The chance that 5–10 random nodes all cheat in the same way is astronomically low unless an attacker controls half (or more) of the entire network’s GPU power. Once the network becomes large enough, this becomes extremely difficult and expensive.

Here’s how it works:

1. A developer sends a request: “Run Llama3.1-70B with these parameters.”

2. Atoma’s on-chain logic picks a node

3. Once the selected node submits the generated output (hash), one or more new nodes will be selected to attest to the first node compute, with some probability 0 < p < 1. Here, p can be less than 0.01 (1%). This can be proved mathematically through a standard game theoretical Nash equilibrium argument.

4. Each node runs the inference and outputs a hash of the result.

5. If all hashes match, the result is accepted (and the developer can pay).

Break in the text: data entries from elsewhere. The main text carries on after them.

(** X17: a file that holds the text [json.dump] writes for a document, its
    line ends turned into carriage return and line feed, is read by
    [open] and [json.load] as that document: the translation of line ends
    on reading undoes the change. *)
Theorem windows_line_ends_are_read_the_same (fs : gmap string bytes) f v :
  well_formed v = true -> float_free v = true -> keys_unique v = true ->
  surrogate_free v = true ->
  exists bs,
    Utf8.encode (crlf (text_of (Encoder.iterencode v))) = Some bs /\
    load (<[f := bs]> fs) f = Ok v.
Proof.
  intros Hw Hf Hk Hs. destruct (iterencode_pretty v 0 Hw) as [_ Ht].
  unfold Encoder.iterencode. rewrite Ht.
  assert (He : Forall encodable (crlf (pretty v 0))).
  { apply crlf_encodable. by apply pretty_encodable. }
  apply encode_Some in He.
  destruct (Utf8.encode (crlf (pretty v 0))) as [bs|] eqn:E; [|done].
  exists bs. split; [done|]. unfold load.
  rewrite lookup_insert_eq, (utf8_roundtrip _ _ E).
  rewrite universal_newlines_crlf by (by apply no_cr_pretty).
  by apply loads_pretty.
Qed.

Lemma windows_line_ends_are_read_the_same_witness :
  well_formed doc_nested = true /\ float_free doc_nested = true /\
  keys_unique doc_nested = true /\ surrogate_free doc_nested = true /\
  exists bs,
    Utf8.encode (crlf (text_of (Encoder.iterencode doc_nested))) = Some bs /\
    load (<[output_file := bs]> dir_a_to_h) output_file = Ok doc_nested.
Proof.
  split; [reflexivity|]. split; [reflexivity|]. split; [reflexivity|].
  split; [reflexivity|].
  exact (windows_line_ends_are_read_the_same dir_a_to_h output_file doc_nested
           eq_refl eq_refl eq_refl eq_refl).
Defined.
(** A string argument that is neither [None] nor empty. *)
Definition truthy_str (o : option string) : option string :=
  match o with
  | Some EmptyString => None
  | other => other
  end.

(** The document types sent to the sources and the filter dict built
    around them. *)
Definition allowed_types (user_role : Security.UserRole)
    (document_types : option (list string)) : list string :=
  let accessible_types := Security.get_role_filter user_role in
  match document_types with
  | Some (t :: ts) => filter (fun t => str_in t accessible_types) (t :: ts)
  | _ => accessible_types
  end.

Definition build_filter_dict (user_role : Security.UserRole)
    (client_name practice_area : option string)
    (document_types : option (list string)) : filter_dict :=
  let fd := [("document_type", FList (allowed_types user_role document_types))] in
  let fd :=
    match truthy_str client_name with
    | Some c => Dict.set fd "client_name" (FStr c)
    | None => fd
    end in
  match truthy_str practice_area with
  | Some a => Dict.set fd "practice_area" (FStr a)
  | None => fd
  end.

Section Retriever.

(** The retriever's collaborators: the embedding service, the dense index
    with its database client, and the sparse index with its scorer. *)
Variable embed_text : string -> result (list Q).
Variable vector_store : VectorStore.VectorStore.
Variable client_initialize : result unit.
Variable client_search :
  list Q -> nat -> option (list VectorStore.condition) -> Q -> result (list VectorStore.hit).
Variable retrieval_min_score : Q.
Variable bm25_index : BM25.BM25Index.
Variable okapi_scores : list (list string) -> list string -> result (nat -> Q).

Variable config : HybridSearchConfig.

(** The body of the first [try]: embed the query, search the dense index. *)
Definition dense_stage (query : string) (fetch_k : nat) (fd : filter_dict)
    : result (list RetrievedDocument) :=
  (query_embedding <- embed_text query ;;
   VectorStore.search client_initialize client_search retrieval_min_score
     vector_store query_embedding fetch_k (Some fd) None)%result.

6. If there’s a mismatch, the network triggers a “dispute resolution,” slashing dishonest nodes.
   

The cool thing about sampling consensus is its “elastic verifiability,” allowing developers to tailor verification levels to specific use cases. 

For low-stakes tasks like summarising news, just two nodes might suffice, minimising costs. For high-stakes scenarios like DeFi, scrutiny can scale to 10+ nodes. The math supports this: if verification requires n  nodes and p  is the proportion of malicious nodes, the probability of a tampered result being accepted is  M = p^n 

So even with 50% malicious nodes, using 50 nodes reduces the chance of a bad result to near-zero—0.0000000000000000888%.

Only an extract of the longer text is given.